Now, I realize it’s all-too-easy for us to sit in our ivory towers and extol the value of good data while lamenting the world where customer records are less than perfect. We’re not the ones in the trenches working with the data every day. As our feature story “Mastering Data Requires Attention to Detail” points out, proper data management is no easy feat. It requires a lot of time and effort and a sizable investment in personnel, technology, and processes. In some cases, entire company cultures might have to be re-engineered. 

But in the end, the tremendous effort is usually worth it. Among the benefits, the article states that “lead scoring becomes more efficient as firms are better able to correctly identify potential customers. They identify high-value clients more easily and better manage cross-selling and upselling.”

Knowing which leads to call and which ones to avoid is valuable customer data. And given the current regulatory environment, the heightened emphasis on data privacy, and the legal mandates around customers’ rights to opt out of receiving marketing messages, there is even more of an incentive for companies to take such information seriously.

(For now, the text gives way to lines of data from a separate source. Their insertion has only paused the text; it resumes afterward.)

#[export] Instance prod_OrdLaws : OrdLaws (A * B).
Proof.
  split.
  - intros [a1 b1] [a2 b2]. rewrite prod_cmp; simpl.
    destruct (ord_cmp a1 a2) eqn:E.
    + apply ord_eq in E as ->. rewrite ord_eq. split; congruence.
    + split; [done|]. intros [= -> ->].
      by rewrite (proj2 (ord_eq a2 a2) eq_refl) in E.
    + split; [done|]. intros [= -> ->].
      by rewrite (proj2 (ord_eq a2 a2) eq_refl) in E.
  - intros [a1 b1] [a2 b2]. rewrite !prod_cmp; simpl. rewrite (ord_antisym a1 a2).
    destruct (ord_cmp a1 a2); simpl; [apply ord_antisym|done..].
  - intros [a1 b1] [a2 b2] [a3 b3]. rewrite !prod_cmp; simpl.
    destruct (ord_cmp a1 a2) eqn:E12; [| |done].
    + apply ord_eq in E12 as ->. destruct (ord_cmp a2 a3); [|done..]. apply ord_trans.
    + destruct (ord_cmp a2 a3) eqn:E23; [| |done].
      * apply ord_eq in E23 as ->. by rewrite E12.
      * by rewrite (ord_trans _ _ _ E12 E23).
Qed.
End prod_ord.

Section ord.
  Context {K : Type} `{OrdLaws K}.

Lemma ord_cmp_refl (a : K) : ord_cmp a a = Eq.
Proof. by apply ord_eq. Qed.

Lemma ord_leb_refl (a : K) : ord_leb a a = true.
Proof. unfold ord_leb. by rewrite ord_cmp_refl. Qed.

Lemma ord_leb_total (a b : K) : ord_leb a b = false -> ord_leb b a = true.
Proof.
  unfold ord_leb. rewrite (ord_antisym a b).
  by destruct (ord_cmp a b).
Qed.

Lemma ord_leb_trans (a b c : K) : ord_leb a b = true -> ord_leb b c = true -> ord_leb a c = true.
Proof.
  unfold ord_leb. destruct (ord_cmp a b) eqn:E1; try done.
  - by apply ord_eq in E1 as ->.
  - destruct (ord_cmp b c) eqn:E2; try done.
    + apply ord_eq in E2 as ->. by rewrite E1.
    + by rewrite (ord_trans _ _ _ E1 E2).
Qed.

Lemma ord_leb_antisym (a b : K) : ord_leb a b = true -> ord_leb b a = true -> a = b.
Proof.
  unfold ord_leb. rewrite (ord_antisym a b).
  destruct (ord_cmp a b) eqn:E; try done. by apply ord_eq in E.
Qed.

Lemma ord_ltb_leb (a b : K) : ord_ltb a b = negb (ord_leb b a).
Proof.
  unfold ord_leb, ord_ltb. rewrite (ord_antisym a b).
  by destruct (ord_cmp a b).
Qed.
End ord.

(** ** Functional record update

    [r .[ f := v ]] is the record [r] with field [f] set to [v].  [Eta R]
    rebuilds a record from its projections; the setter of a field is obtained
    from it by abstracting over that field's projection. *)

Class Eta (R : Type) := eta_expand : R -> R.
Class Setter {R T : Type} (f : R -> T) := set_field : (T -> T) -> R -> R.
Arguments set_field {R T} f {_} _ _ /.

Ltac derive_setter :=
  match goal with
  | |- @Setter ?R ?T ?f =>
      let inst := constr:(_ : Eta R) in
      let g := fresh "g" in
      let r := fresh "r" in
      unfold Setter; intros g r;
      let body := eval hnf in (@eta_expand R inst r) in
      let body := eval pattern (f r) in body in
      match body with
      | ?F _ => let t := eval cbv beta in (F (g (f r))) in exact t
      end
  end.

#[export] Hint Extern 1 (Setter _) => derive_setter : typeclass_instances.

Declare Scope update_scope.
Open Scope update_scope.
Notation "r .[ f := v ]" := (set_field f (fun _ => v) r)
  (at level 1, left associativity, f at level 9, v at level 200,
   format "r .[ f  :=  v ]") : update_scope.
Notation "r .[ f ::= g ]" := (set_field f g r)
  (at level 1, left associativity, f at level 9, g at level 200,
   format "r .[ f  ::=  g ]") : update_scope.

(** ** Loops over a list

    [for x in xs { body }] with the loop's state passed explicitly. *)

Fixpoint for_each {A S} (xs : list A) (s : S) (body : S -> A -> Outcome S) : Outcome S :=
  match xs with
  | [] => Val s
  | x :: xs => s ← body s x; for_each xs s body
  end.

Lemma for_each_app {A S} (xs ys : list A) (s : S) body :
  for_each (xs ++ ys) s body = s ← for_each xs s body; for_each ys s body.
Proof.
  revert s. induction xs as [|x xs IH]; intros s; [done|]. simpl.
  destruct (body s x); simpl; [apply IH|done..].
Qed.

(** A loop whose body always succeeds and is the pure function [f]. *)
Lemma for_each_pure {A S} (f : S -> A -> S) body (xs : list A) (s : S) (I : S -> Prop) :
  (forall s x, x ∈ xs -> I s -> body s x = Val (f s x) /\ I (f s x)) ->
  I s -> for_each xs s body = Val (foldl f s xs) /\ I (foldl f s xs).
Proof.
  revert s. induction xs as [|x xs IH]; intros s Hb Hs; [done|]. simpl.
  destruct (Hb s x) as [-> Hs']; [set_solver|done|]. simpl. apply IH; [|done].
  intros s' y Hy. apply Hb. set_solver.
Qed.

(** ** Methods with a mutable receiver

    [St S A] is the meaning of a method of [S] with result type [A]: it reads
    and updates the state and may panic. *)

Definition St (S A : Type) : Type := S -> Outcome (A * S).

#[export] Instance St_ret S : MRet (St S) := fun A a s => Val (a, s).
#[export] Instance St_bind S : MBind (St S) := fun A B f m s =>
  match m s with
  | Val (a, s) => f a s
  | Panic => Panic
  | NoFuel => NoFuel
  end.

(** A computation that does not touch the state. *)
Definition lift {S A} (o : Outcome A) : St S A := fun s => a ← o; Val (a, s).
(** Reading a field of [self]. *)
Definition self {S A} (f : S -> A) : St S A := fun s => Val (f s, s).
(** Updating [self]. *)
Definition modify {S} (f : S -> S) : St S () := fun s => Val ((), f s).
(** Reading with a computation that may panic. *)
Definition inspect {S A} (f : S -> Outcome A) : St S A := fun s => a ← f s; Val (a, s).
(** Updating with a computation that may panic. *)
Definition update {S} (f : S -> Outcome S) : St S () := fun s => s ← f s; Val ((), s).
(** Running a method of a field of [self]. *)
Definition zoom {S T A} (get : S -> T) (put : S -> T -> S) (m : St T A) : St S A := fun s =>
  r ← m (get s); Val (r.1, put s r.2).

(** [self.f = v] *)
Notation "f <~ v" := (modify (fun s => s.[f := v])) (at level 90, v at level 90) : update_scope.
(** [self.f = g(self.f)] *)
Notation "f <~> g" := (modify (fun s => s.[f ::= g])) (at level 90, g at level 90) : update_scope.

(** [for x in xs { body }] *)
Fixpoint st_for {S A} (xs : list A) (body : A -> St S ()) : St S () :=
  match xs with
  | [] => mret ()
  | x :: xs => body x ;; st_for xs body
  end.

Ironically, in the case of my robocalling friends, I couldn’t make it any easier for them to gauge my interest in doing business with them. Every time I get one of their calls, I press one to transfer to a live agent. The all-too-eager agent (excited at the prospect of finding another identity theft victim) is sadly disappointed when I demand in no uncertain terms never to be contacted again. 

You would think the robocallers would be happy to receive that information. After all, they can take me off their lists and move on to the next unsuspecting rube. But instead of thanking me, they either get really ticked off and start cursing into the phone or simply hang up. In the end, I know I’ll receive the exact same call a few days later, and my response will be identical. What a waste of “the company’s” time, money, and other resources.

I suppose I should be grateful that these robocallers haven’t yet caught on to another valuable technology highlighted in this month’s issue—messaging. As this month’s cover story, “Meet Customers with Messaging,” points out, companies that employ messaging apps like Facebook Messenger, WeChat, and WhatsApp are reaping huge rewards in employee productivity: With asynchronous messaging, agents can handle up to 10 conversations at a time, and chatbots can tap into stored company knowledge to provide the agent with just the right data to move the conversation along to a quick and fulfilling conclusion. 

Here too, though, having good data is critical. For the chatbot—and ultimately, the agent—to be truly effective, both need to be able to tap into accurate, timely data. 

Data quality is an imperative that we’ve emphasized over and over again, and, thankfully, many companies are now starting to take it seriously. And while my advice isn’t directed toward the robocallers who keep harassing me—lest I be accused of aiding and abetting a criminal enterprise—every other organization should think long and hard about its data and how it can better capitalize on it. It’s digital gold that can be invaluable across marketing, customer service, and sales.